No Special Employment or Similar Rights. Grantee understands that the Company has unilaterally, gratuitously, and discretionally decided to distribute awards under the Plan to individuals who may be employees of the Company or its subsidiaries throughout the world. The decision is a temporary decision that is entered into upon the express assumption and condition that any grant will not economically or otherwise bind the Company or any of its subsidiaries presently or in the future, other than as specifically set forth in the Plan and the terms and conditions of Grantee’s option grant. Consequently, Grantee understands that any grant is given on the assumption and condition that it shall not become a part of any employment contract (either with the Company or any of its subsidiaries) and shall not be considered a mandatory benefit, salary for any purpose (including severance compensation) or any other right whatsoever. Further, Grantee understands and freely accepts that there is no guarantee that any benefit whatsoever shall arise from any gratuitous and discretionary grant since the future value of the awards and underlying shares is unknown and unpredictable. In addition, Grantee understands that this grant would not be made but for the assumptions and conditions referred to above; thus, Grantee acknowledges and freely accepts that should any or all of the assumptions be mistaken or should any of the conditions not be met for any reason, then any grant of awards shall be null and void and the Plan shall not have any effect whatsoever.

Further, the Option provides a conditional right to Shares and may be forfeited or affected by Grantee’s termination of employment, as set forth in the Agreement. For avoidance of doubt, Grantee’s rights, if any, to the Options upon termination of employment shall be determined as set forth in the Agreement, including, without limitation, where (i) Grantee is considered to be unfairly dismissed without good cause; (ii) Grantee is dismissed for disciplinary or objective reasons or due to a collective dismissal; (iii) Grantee terminates service due to a change of work location, duties or any other employment or contractual condition; or (iv) Grantee terminates service due to the Company’s or any of its subsidiaries’ unilateral breach of contract.

Securities Law Notice. The options granted under the Plan do not qualify as securities under Spanish regulations. By the grant of the options, no "offer of securities to the public", as defined under Spanish law, has taken place or will take place in Spanish territory. The present document and any other document relating to the offer of options under the Plan has not been nor will it be registered with the Comisión Nacional del Mercado de Valores (Spanish Securities Exchange Commission), and it does not constitute a public offering prospectus.

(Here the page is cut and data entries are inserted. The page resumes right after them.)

Lemma answered_in wakes : wakes_ok wakes -> forall r R0 X s0 s since, round r R0 X s0 s since ->
  NoDup (reads wakes s ++ X ++ R0) -> (place r s0 < rounds since wakes)%nat -> r ∉ awaited (run wakes s).1.
Proof.
  intros Hw. induction Hw as [|[dt w] wakes [Hdt Hw] Hws IH]; intros r R0 X s0 s since Hr Hnd Hp; [cbn in Hp; lia|].
  cbn [fst snd] in *. pose proof (r_inv _ _ _ _ _ _ Hr) as Hi.
  assert (r ∈ X ++ R0) as HrR by (apply elem_of_app; right; eapply awaited_ledger; [apply Hr|apply Hr]).
  destruct (is_closed (driver s)) eqn:Ho.
  { cbn [SessionDriver.run]. unfold mbind, get, mget, mret. rewrite Ho. cbn [fst]. intros Hin. rewrite (closed_awaited _ s Hi Ho) in Hin. by inversion Hin. }
  rewrite run_cons by done. cbn [SessionClaims.reads] in Hnd. rewrite Ho in Hnd.
  pose proof (advance_inv _ dt s Hdt Hi) as Hai. set (sA := advance dt s) in *.
  (* a turn that is not counted, and one after which a new round begins *)
  assert (forall s', session_inv (wake_replies w ++ X ++ R0) s' -> advances (wake_replies w) sA s' ->
    NoDup (reads wakes s' ++ wake_replies w ++ X ++ R0) -> (place r s0 < rounds (since + dt) wakes)%nat -> r ∉ awaited (run wakes s').1) as Hgo.
  { intros s' Hi' Ha' Hnd' Hp'. apply (IH r R0 (wake_replies w ++ X) s0 s' (since + dt)); [by eapply round_next| |done].
    by rewrite <- (assoc_L (++) (wake_replies w)). }
  assert (forall s', session_inv (X ++ R0) s' -> NoDup (reads wakes s' ++ X ++ R0) ->
    (r ∈ awaited s' -> place r s' < rounds 0 wakes)%nat -> r ∉ awaited (run wakes s').1) as Hnew.
  { intros s' Hi' Hnd' Hp'. destruct (decide (r ∈ awaited s')) as [Hin|Hout]; [|by eapply gone_stays].
    apply (IH r (X ++ R0) [] s' s' 0); [by apply round_start|done|by apply Hp']. }
  pose proof (round_next r R0 X [] s0 s sA since dt Hr Hdt Hai (advances_refl _ sA)) as HrA.
  destruct (wake_enabled sA w) eqn:Hen.
  - pose proof (handle_wake_inv config border_agent_ip _ w sA Hai Ho Hen Hw) as Hh. pose proof (evolves_wake w sA) as He.
    unfold wp in Hh. destruct (handle_wake w sA) as [s' [[]|e|f]] eqn:Hsw; [|done..]. cbn [fst] in *.
    assert (NoDup (reads wakes s' ++ wake_replies w ++ X ++ R0)) as Hnd'.
    { by rewrite (assoc_L (++)), (Permutation_app_comm (reads wakes s')). }
    destruct w as [c|d|]; [by apply Hgo..|]. cbn [rounds] in Hp. cbn [wake_replies app] in Hnd'.
    destruct (COAP_EXCHANGE_TIMEOUT <=? since + dt) eqn:Hc; [|by apply Hgo]. zbool. apply Hnew; [done|done|]. intros Hin.
    destruct (timer_turn _ sA Hai Ho Hen) as (s2 & s3 & Hs3 & I2 & I3 & A2 & A3 & HF). rewrite Hsw in Hs3. injection Hs3 as <-.
    destruct HF as [Hcl|HF]; [rewrite (closed_awaited _ s' I3 Hcl) in Hin; by inversion Hin|].
    assert (NoDup (X ++ R0)) as HndX by (by apply (reads_fresh wakes s')).
    assert (r ∈ awaited s2) as Hin2 by (eapply awaited_later; [exact A3|set_solver|done]).
    assert (place r s2 < place r s0)%nat as H1.
    { eapply (round_end r R0 X s0 sA s2 (clock_now (clock sA)) (since + dt)); try done.
      etrans; [apply (r_advances _ _ _ _ _ _ HrA)|]. eapply advances_mono; [|exact A2]. set_solver. }
    assert (place r s' <= place r s2)%nat as H2 by (eapply (place_mono [] (X ++ R0) (X ++ R0)); [..|set_solver|done|done]; done).
    lia.
  - destruct w as [c|d|]; [by apply (IH r R0 X s0 sA (since + dt))..|].
    cbn [rounds] in Hp. destruct (COAP_EXCHANGE_TIMEOUT <=? since + dt) eqn:Hc; zbool.
    + apply Hnew; [done|done|]. intros Hin. assert (NoDup (X ++ R0)) as HndX by (by apply (reads_fresh wakes sA)).
      assert (place r sA < place r s0)%nat; [|lia].
      eapply (round_end r R0 X s0 sA sA (clock_now (clock sA)) (since + dt)); try done; [apply HrA|by apply timer_not_due].
    + by apply Hgo.
Qed.

(** C6: Every command the task has read is answered: at any point of a run, a
    command with [place r s] requests before it in the line has its answer once
    the timers have run that many times and once more, each time twelve seconds
    or more after the last, whatever other commands, datagrams, failures and
    timers come in between. *)
Theorem commands_are_answered s0 before s after r :
  initial s0 -> wakes_ok before -> run before s0 = (s, Ok tt) -> r ∈ reads before s0 ->
  wakes_ok after -> NoDup (reads after s ++ reads before s0) -> (place r s < rounds 0 after)%nat ->
  exists s', run after s = (s', Ok tt) /\ r ∈ replied (log s').
Proof.
  intros H0 Hb Hrun Hr Ha Hnd Hp.
  destruct (run_inv config border_agent_ip [] before s0 (initial_inv _ H0) Hb) as (s1 & Hr1 & Hi). rewrite Hrun in Hr1. injection Hr1 as <-.
  rewrite app_nil_r in Hi. destruct (run_inv config border_agent_ip _ after s Hi Ha) as (s' & Hr' & Hi').
  exists s'. split; [done|]. assert (r ∉ awaited s') as Hout.
  { assert (s' = (run after s).1) as -> by (by rewrite Hr').
    destruct (decide (r ∈ awaited s)) as [Hin|Hout]; [|by eapply gone_stays].
    eapply (answered_in after Ha r (reads before s0) [] s s 0); [by apply round_start|done|done]. }
  pose proof (c_ledger _ _ _ (i_core _ _ Hi')) as Hl. unfold owed in Hl. rewrite app_nil_r in Hl.
  assert (r ∈ replied (log s') ++ awaited s') as H by (unfold awaited; rewrite Hl; apply elem_of_app; by right).
  apply elem_of_app in H as [H|H]; [done|by destruct Hout].
Qed.
End Liveness.

Import ToySession.

(** Two requests, of which the second waits behind the first, and a border agent
    that has fallen silent. *)
Definition silent_start : State := (run toy_config "fd00::1" (take 4 toy_wakes) toy_start : State * result Error unit).1.
Lemma commands_are_answered_witness :
  place 2 silent_start = 1%nat /\
  exists s, run toy_config "fd00::1" [(seconds 13, WakeTimer); (seconds 13, WakeTimer)] silent_start = (s, @Ok Error _ tt) /\
    2%nat ∈ replied (log s).
Proof.
  split; [vm_compute; reflexivity|].
  apply (commands_are_answered toy_config "fd00::1" toy_start (take 4 toy_wakes)).
  - apply toy_initial.
  - apply Forall_take, toy_wakes_ok.
  - assert ((run toy_config "fd00::1" (take 4 toy_wakes) toy_start : State * result Error unit).2 = Ok tt) as H by (vm_compute; reflexivity).
    unfold silent_start. revert H. destruct (run toy_config "fd00::1" (take 4 toy_wakes) toy_start) as [s r].
    cbn. intros ->. reflexivity.
  - by_decide.
  - repeat apply Forall_cons_2; try apply Forall_nil_2; split; cbn; try done; by_decide.
  - by_decide.
  - vm_compute. lia.
Defined.
(* ===== verification/Driver.v ===== *)
(** * Driver: datagram I/O, timers and established sessions

    The model of crates/meshcop-dtls/src/driver.rs.  The socket and the timer
    are traits of other crates; the asynchronous program is modelled by what
    it awaits.  A [World] holds the clock in nanoseconds, the datagrams that
    will arrive with the time each is there, what the next sends return, the
    random generator, the datagrams sent, and the running timers, innermost
    first.  Computation and sending take no time; an await of the socket ends
    with the next arrival or with the first timer to expire, and a future that
    raced the expired timer is dropped. *)
From S2P Require Import Prelude Text Tlv Errors Replay Record Handshake Hello Crypto Ecjpake.
From S2P Require Import ThreadHandshake Safety.

(** Socket addresses are only compared; the transport has its own errors. *)
Class Net := {
  SocketAddr : Type;
  SocketAddr_eq_dec : EqDecision SocketAddr;
  TransportError : Type }.
#[global] Existing Instance SocketAddr_eq_dec.

(** ** Errors, timers and budgets *)

Definition MAX_DATAGRAM_SIZE : Z := 4096.
Definition SECOND : Z := 1000000000.
Definition INITIAL_RETRANSMIT_TIMEOUT : Z := 1 * SECOND.
Definition DRIVER_INITIAL_RETRANSMIT_TIMEOUT : Z := INITIAL_RETRANSMIT_TIMEOUT.
Definition MAX_RETRANSMIT_TIMEOUT : Z := 60 * SECOND.
Definition MAX_DUPLICATE_RETRANSMISSIONS : Z := 4.
(** [Duration::MAX]. *)
Definition DURATION_MAX : Z := (2 ^ 64 - 1) * SECOND + 999999999.

Inductive DriverError `{Net} :=
  | Protocol (e : DtlsError)
  | Transport (e : TransportError)
  | Timeout.

Record RetransmitSchedule := mkRetransmitSchedule { timeout : Z }.
Definition RetransmitSchedule_new : RetransmitSchedule := mkRetransmitSchedule DRIVER_INITIAL_RETRANSMIT_TIMEOUT.
Definition back_off (self : RetransmitSchedule) : RetransmitSchedule :=
  mkRetransmitSchedule (Z.min (Z.min (timeout self * 2) DURATION_MAX) MAX_RETRANSMIT_TIMEOUT).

Foreign Asset and Account Reporting. To the extent that Spanish residents hold rights or assets (e.g., shares of common stock, cash, etc.) in a bank or brokerage account outside of Spain with a value in excess of €50,000 per type of right or asset as of December 31 each year, such residents are required to report information on such rights and assets on their tax return for such year. Shares of common stock constitute securities for purposes of this requirement, but Options (whether vested or unvested) are generally not considered assets or rights for purposes of this requirement.
If applicable, Spanish residents must report the assets or rights on Form 720 by no later than March 31 following the end of the relevant year. After such assets or rights are initially reported, the reporting obligation will only apply for subsequent years if the value of any previously-reported assets or rights increases by more than €20,000. Failure to comply with this reporting requirement may result in penalties.
Spanish residents are also required to electronically declare to the Bank of Spain any securities accounts (including brokerage accounts held abroad), as well as the securities held in such accounts, if the value of the transactions for all such accounts during the prior tax year or the balances in such accounts as of December 31 of the prior tax year exceeds €1,000,000. More frequent reporting is required if such transaction value or account balance exceeds €1,000,000.
Spanish residents should consult with their personal tax and legal advisors to ensure compliance with their personal reporting obligations.
Exchange Control Information. All acquisitions of foreign shares by Spanish residents must comply with exchange control regulations in Spain. Because of foreign investments requirements, the acquisition of Company shares under the Plan must be declared for statistical purposes to the Spanish Direccion General de Politica Comercial y de Inversiones Extranjeras (the “DGPCIE“). If you acquire the Shares through the use of a Spanish financial institution, that institution will automatically make the declaration to the DGPCIE for you. Otherwise, you must make the declaration by filling a form with the DGPCIE.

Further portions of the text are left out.